– Она не будет подавать в суд, – сказала я.
– Расскажи это «Крематорию» в Бостоне. Там тоже укусили женщину, и она засудила их так, что им пришлось закрыться. У них даже пикеты выставили.
Я похлопала его по руке, и от моего прикосновения он замер. Его кожа создавала тяжелое, почти деревянное ощущение, которое появляется у вампов, когда они не стараются быть людьми. Я встретилась взглядом с его темными глазами. Его лицо было таким же неподвижным и безразличным, как стекло.
– Поеду поговорю с предполагаемой потерпевшей.
Он просто смотрел на меня.
– Это не поможет, Анита. Она – человек. А мы – нет. Ничто из того, что они делают в Вашингтоне, этого не изменит.
Я убрала руку, и отогнала от себя желание вытереть ее о платье. Мне никогда не нравилось ощущение, которое исходило от вампиров, когда они становились неподвижными и будто из другого мира. Они казались не из плоти, а скорее из пластика, как дельфины, но хуже, словно под кожей не было мускулов, только сплошная твердь, как под корой дерева.
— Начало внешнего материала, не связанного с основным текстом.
(* ===== verification/QuorumTheory.v ===== *)
(** * Theory of certificates

    What verification of a certificate establishes, and that a collector of
    verified votes builds certificates that name exactly its voters and that
    every node with the same validator set accepts, whatever the unspecified
    iteration order of the collector's map. *)

From S2P Require Import Prelude Effects Crypto Messages Signing ValidatorSet Quorum.

(** ** Bitmaps and indices *)

Lemma as_u32_id n : N.of_nat n <= u32_max -> as_u32 n = N.of_nat n.
Proof. intros H. unfold as_u32. apply N.mod_small. unfold u32_max in *. lia. Qed.

Lemma len_le_u32 set : len set <= u32_max.
Proof.
  unfold len, as_u32. pose proof (N.mod_lt (N.of_nat (length (validators set))) (u32_max + 1)).
  unfold u32_max in *. lia.
Qed.

Lemma len_le_length set : (N.to_nat (len set) <= length (validators set))%nat.
Proof. unfold len. pose proof (as_u32_le (length (validators set))). lia. Qed.

(** Set bits, as the list of their positions. *)
Fixpoint ones (i : nat) (bits : list bool) : list nat :=
  match bits with
  | [] => []
  | b :: rest => if b then i :: ones (S i) rest else ones (S i) rest
  end.

Lemma length_ones i bits : length (ones i bits) = count_ones bits.
Proof.
  revert i. induction bits as [|[] bits IH]; intros i; cbn; [done|..];
    rewrite count_ones_cons, <- (IH (S i)); lia.
Qed.

Lemma elem_of_ones i bits k : k ∈ ones i bits <-> exists j, k = (i + j)%nat /\ bits !! j = Some true.
Proof.
  revert i. induction bits as [|b bits IH]; intros i.
  { split; [by intros H%not_elem_of_nil|]. by intros (j & _ & H). }
  assert (Hs : k ∈ ones (S i) bits <-> exists j, k = (i + S j)%nat /\ bits !! j = Some true).
  { rewrite IH. split; intros (j & -> & H); exists j; split; auto; lia. }
  destruct b; cbn; [rewrite elem_of_cons|]; rewrite Hs; split.
  - intros [->|(j & -> & H)]; [exists 0%nat; split; [lia|done]|by exists (S j)].
  - intros ([|j] & -> & H); [left; lia|right; eauto].
  - intros (j & -> & H). by exists (S j).
  - intros ([|j] & -> & H); [done|eauto].
Qed.

Lemma NoDup_ones i bits : NoDup (ones i bits).
Proof.
  revert i. induction bits as [|[] bits IH]; intros i; cbn; [constructor| |done].
  constructor; [|done]. rewrite elem_of_ones. intros (j & H & _). lia.
Qed.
– Я сделаю, что смогу, Гарри.
– Мы монстры, Анита. И всегда будем монстрами. Мне доставляет огромное удовольствие ходить по улицам, как все, но это не продлится долго.
– Может так, а может, и нет, – сказала я, – давай разберемся с этой проблемой прежде, чем займемся еще одной, хорошо?
Он кивнул и ушел складывать стаканы.
– Вы звучали утешительно, – сказал Перри.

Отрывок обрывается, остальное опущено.